[Try it] The job is to find each line in the entries holding the string "OutData" and copy that line.

[Excerpted data]
Lemma take_data_eq s b :
  let k := Z.min (size (chunked s)) (b_last b - b_pos b) in
  take_data s b =
    (Body ((chunked s) <| size := size (chunked s) - k |>) (rest s) (content_length_n s + k)
       (out s ++ [OutData (b <| b_last := b_pos b + k |>)]),
     b <| b_pos := b_pos b + k |>).
Proof.
  unfold take_data. destruct (Z.ltb_spec (size (chunked s)) (b_last b - b_pos b)); simpl.
  - rewrite Z.min_l by lia. by rewrite Z.sub_diag.
  - rewrite Z.min_r by lia. do 3 f_equal; [|lia]. simpl. do 4 f_equal. lia.
Qed.

Lemma filter_buf_refines fuel s b :
  buf_ok b -> resumable (chunked s) -> b_last b - b_pos b < Z.of_nat fuel ->
  filter_matches s b (decode (window b) (chunked s) (content_length_n s))
    (filter_buf max fuel s b).
Proof.
  revert s b. induction fuel as [|fuel IH]; intros s b [Hpos Hlast] [Ho Hok] Hfuel; [lia|].
  simpl. unfold ngx_http_parse_chunked. fold (window b).
  assert (He : ctx_ok (enter (chunked s))) by by apply enter_ok.
  assert (Hoe : oversize (enter (chunked s)) = false).
  { unfold enter. destruct (_ && _); [|done]. by destruct (chunked s). }
  pose proof (scan_decode (window b) (b_pos b) (enter (chunked s)) (content_length_n s) He Hoe) as H.
  unfold parse_matches in H. rewrite decode_enter in H.
  destruct (scan _ _ _ _) as [p [c'|[[] c']]] eqn:Escan; unfold data_label; fold (oversize c').
  - apply scan_slice_pos in Escan; [subst p | lia | lia].
    destruct (oversize c') eqn:Ho'; [by rewrite H|].
    destruct H as [Hc' ->]. simpl. exists []. rewrite app_nil_r.
    split_and!; [by destruct s | done | by destruct c' | by destruct c'].
  - destruct (oversize c') eqn:Ho'; [by rewrite H|].
    destruct H as (Hc' & Hst & l1 & l2 & El & Hne & -> & ->).
    destruct (mem_slice_cut (b_mem b) (b_pos b) (b_last b) l1 l2) as (_ & El2 & Hp'); [lia..|done|].
    set (p' := b_pos b + _) in *.
    assert (b_pos b <= p') by (unfold p'; lia).
    assert (p' < b_last b).
    { destruct (Z.eq_dec p' (b_last b)) as [E|]; [|lia]. rewrite E in El2.
      unfold mem_slice in El2. rewrite Z.sub_diag in El2. done. }
    assert (Hsz : 0 < size c').
    { destruct Hc' as [_ Hc']. by rewrite Hst in Hc'. }
    simpl. destruct (too_large max (content_length_n s) (size c')) eqn:Htl.
    + destruct l2 as [|ch l2]; [done|]. simpl. rewrite enter_ctx_ok by done.
      unfold chunk_step. by rewrite Hst, Htl.
    + rewrite take_data_eq.
      destruct s as [c0 rst n0 o], b as [m pos lst], c' as [st sz len]; simpl in *.
      remember (Z.min _ _) as k eqn:Ek. assert (Hk : 0 < k <= lst - p') by lia.
      assert (Elen : Z.of_nat (List.length l2) = lst - p')
        by (rewrite El2; apply mem_slice_length; lia).
      rewrite (decode_data l2 _ n0 (Z.to_nat k)) by (done || simpl; lia).
      rewrite Z2Nat.id by lia. simpl.
      destruct (mem_slice_cut m p' lst (take (Z.to_nat k) l2) (drop (Z.to_nat k) l2))
        as (E1 & E2 & _); [lia..|by rewrite take_drop|].
      rewrite length_take_le, Z2Nat.id in E1, E2 by lia.
      rewrite E1, E2. change (mem_slice m p' (p' + k)) with (window (Buf m p' (p' + k))).
      eapply (filter_matches_emit _ _ (Buf m (p' + k) lst)); [done..|].
      specialize (IH (Body (Chunked st (sz - k) (chunk_length (Chunked st sz len))) rst (n0 + k)
        (o ++ [OutData (Buf m p' (p' + k))])) (Buf m (p' + k) lst)).
      rewrite <- (decode_set_length _ (Chunked st (sz - k) len) (chunk_length (Chunked st sz len))).
      simpl. apply IH; [unfold buf_ok; simpl; lia | | simpl; lia].
      split; [unfold oversize in *; simpl in *; lia|].
      destruct (Z.eq_dec k sz); [right; simpl; split; [done|lia] | left].
      unfold ctx_ok; simpl. rewrite Hst. lia.
  - destruct H as (l1 & l2 & El & Hp' & Ho' & ->). simpl.
    destruct (mem_slice_cut (b_mem b) (b_pos b) (b_last b) l1 l2) as (_ & El2 & _); [lia..|done|].
    exists [], (c' <| state := sw_chunk_start |>), (p + 1). split_and!; [by destruct s | done..|].
    rewrite El2, <- Hp'. done.
  - by rewrite H.
Qed.
End Decode.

[Worked solution]
       (out s ++ [OutData (b <| b_last := b_pos b + k |>)]),
        (o ++ [OutData (Buf m p' (p' + k))])) (Buf m (p' + k) lst)).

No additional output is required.